Well, we almost made it! 

If you would have asked me over the summer if I thought we could have in-person learning from early September to mid-December, I would have not thought it possible. A number of factors paved our way, but two stand above the others: our thorough protocols and thoughtful policies that put the safety and health of students, faculty, and staff at the forefront of every decision, and the active engagement of so many families and students. Colorado Academy was able to avoid shutting down or going remote for months. To be sure, many in our CA Community had to quarantine or isolate at various times; however, our efforts to remain open largely succeeded. I want to give a big shout-out to our faculty and staff for their diligent efforts and commitment to our students. Our faculty have selflessly demonstrated their desire to serve our students in this difficult time, and I find it inspiring.

I am as disappointed as anyone that we had to go fully remote this week. We all recognize the importance of in-person learning, and we truly want to see our students on campus. We know fully remote learning presents a challenge to all families, and, particularly, for working parents. Public health guidance establishes the protocols by which we all must abide. Whenever we learn of a positive case, we report it Jefferson County Public Health. We know from the shared national and state guidelines what course of action we must follow. It may help knowing that local health authorities concurred with our decision to go fully remote today and tomorrow.

Our testing system for faculty and staff is aimed at protecting public health and providing an early warning. This added layer allows us to make right decisions, despite how tough they are.

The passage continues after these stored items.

(** * Safety-stock calculator ([app_v5.py]): shallow embedding and properties

    The calculation pass of [app_v5.py] (lines 170-325), the filters and
    the loops that prepare the sheet are embedded as pure functions over
    explicit frames.  Conventions of the embedding:

    - a float64 is a real or one of the IEEE special values ([Np.float64]);
    - the arithmetic of the loop (lines 201-207), of the vectorised lines
      210-223 and 256 and of [round(2)] (line 234) rounds every result to
      binary64.  The rounding function and C's [pow(x, 2.0)], which
      Python's [x ** 2] calls, are the parameter [Np.Binary64] of the
      development, known by their accuracy only; a result at or beyond
      the overflow threshold is an infinity, and Python raises
      OverflowError where [**] overflows;
    - the aggregates of a column ([sum], [mean], whose order of summation
      is numpy's own) and the difference of two sums (line 258) are taken
      exact;
    - a numeric cell of the sheet is a whole number of an int64 column or
      a finite number of a float64 column ([numero]); [iterrows] yields it
      as a Python int or a Python float.  Infinite cells (the text 'inf')
      and columns of unsigned or mixed type are outside the sheets
      considered;
    - int64 arithmetic wraps around ([Np.wrap64]); the cast [astype(int)]
      is [Np.astype_int];
    - the columns 'Classe' and 'Descrição_do_Material' are not required by
      lines 79-98 and may be missing from the sheet; the cells of the
      text columns are texts (an empty cell of a text column is outside
      the sheets considered);
    - [st.warning] appends to a log, [st.stop()] and Python exceptions are
      outcomes of the pass ([outcome]);
    - [scipy.stats.norm.ppf] is a parameter [ppf] of the development; it
      is given the quotient [level / 100] as a real number, whose rounding
      to binary64 is part of it. *)

From Stdlib Require Import Reals Lra Lia ZArith List String Ascii Bool.
From Stdlib Require OrderedTypeEx.
From Stdlib Require Import Sorting.Sorted.
Import ListNotations.

Set Implicit Arguments.

(* ================================================================== *)
(** ** numpy scalars *)

Module Np.

Local Open Scope R_scope.

Inductive float64 : Type :=
| Fin (r : R)   (* a finite value *)
| PInf          (* +inf *)
| NInf          (* -inf *)
| NaN.

Definition Rgtb (x y : R) : bool := if Rlt_dec y x then true else false.
Definition Reqb (x y : R) : bool := if Req_dec_T x y then true else false.
Definition Rleb (x y : R) : bool := if Rle_dec x y then true else false.

Definition isnan (a : float64) : bool :=
  match a with NaN => true | _ => false end.

(** *** Operations taken exact *)

Definition neg (a : float64) : float64 :=
  match a with
  | Fin x => Fin (- x)
  | PInf => NInf
  | NInf => PInf
  | NaN => NaN
  end.

Definition add (a b : float64) : float64 :=
  match a, b with
  | NaN, _ | _, NaN => NaN
  | Fin x, Fin y => Fin (x + y)
  | PInf, NInf | NInf, PInf => NaN
  | PInf, _ | _, PInf => PInf
  | NInf, _ | _, NInf => NInf
  end.

Definition sub (a b : float64) : float64 := add a (neg b).

(** An infinity times a finite [x]: the sign of [x] decides, [inf * 0] is
    NaN. *)
Definition scale_inf (positive : bool) (x : R) : float64 :=
  if Rgtb x 0 then (if positive then PInf else NInf)
  else if Rgtb 0 x then (if positive then NInf else PInf)
  else NaN.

With every event, we reflect on lessons learned. We will use the experience of this week to look at how we cohort to limit the broader impact of an exposure on campus. I think it is important to point out that, although there have been members of the CA community who have contracted the virus, at this point, no one has been hospitalized. Yet, that does not minimize the physical and emotional toll fighting this virus takes.

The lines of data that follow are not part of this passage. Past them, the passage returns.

Definition handleTouchMove (p : Props) (touches : list Touch.t)
  (s : State) : State :=
  if blocked p then s
  else if Nat.eqb (List.length touches) 1 && isDragging s then
    let dx := Touch.clientX (touch touches 0) - StartPos.x (startPosRef s) in
    let dy := Touch.clientY (touch touches 0) - StartPos.y (startPosRef s) in
    setPosition
      (Position.mk (StartPos.posX (startPosRef s) + dx)
                   (StartPos.posY (startPosRef s) + dy)) s
  else if Nat.eqb (List.length touches) 2 && JS.gtb (pinchDistRef s) 0 then
    let newDist := getDist touches in
    let scaleChange := newDist / pinchDistRef s in
    let newScale :=
      JS.Math_max MIN_SCALE
        (JS.Math_min MAX_SCALE (pinchScaleRef s * scaleChange)) in
    if Qeq_bool newScale MIN_SCALE then resetTransform s
    else setScale newScale s
  else s.

(** One event, handled under the props of the render it arrives in. *)
Definition dispatch (p : Props) (e : Event) (s : State) : State :=
  match e with
  | Wheel deltaY => handleWheel p deltaY s
  | MouseDown cx cy => handleMouseDown p cx cy s
  | MouseMove cx cy => handleMouseMove p cx cy s
  | MouseUp | MouseLeave => handleMouseUpOrLeave s
  | TouchStart ts => handleTouchStart p ts s
  | TouchMove ts => handleTouchMove p ts s
  | TouchEnd ts => handleTouchEnd ts s
  | ClickZoomIn => zoomIn s
  | ClickZoomOut => zoomOut s
  | ClickReset => resetTransform s
  | ClickRotateClockwise => handleRotateClockwise s
  | ClickRotateCounterClockwise => handleRotateCounterClockwise s
  | ImageSrcChanged => resetTransform s
  end.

From conversations with those who have contracted COVID-19, I have heard the fear, anxiety, and concern they have had. For many, the impact has been minimal, but some have been very sick; others have watched aged parents or relatives struggle with life-threatening illness.

Many things keep me up at night, and the potential for serious consequences from COVID-19 for our students, families, and employees is at the top of the list. I am praying every day that we all make it through this global health crisis, and even as brighter news may someday prevail, the repair and rebuilding work from this ordeal will be monumental, and just as important as our efforts to keep people safe.

As we go into this holiday season, I ask that we be grateful for each other. I hope that we can put things in perspective. Whether remote or in person, this is a community that cares. Let’s dig in over the next few weeks and be careful about our health and others’ health.

I will host a virtual parent meeting next week, in which we will outline our plans for re-opening in January and for added health protocols, such as student testing. We are in the depths of this pandemic and will continue to be for several months. Still, there is reason for hope as we enter a new year, and I am grateful to be facing these times together.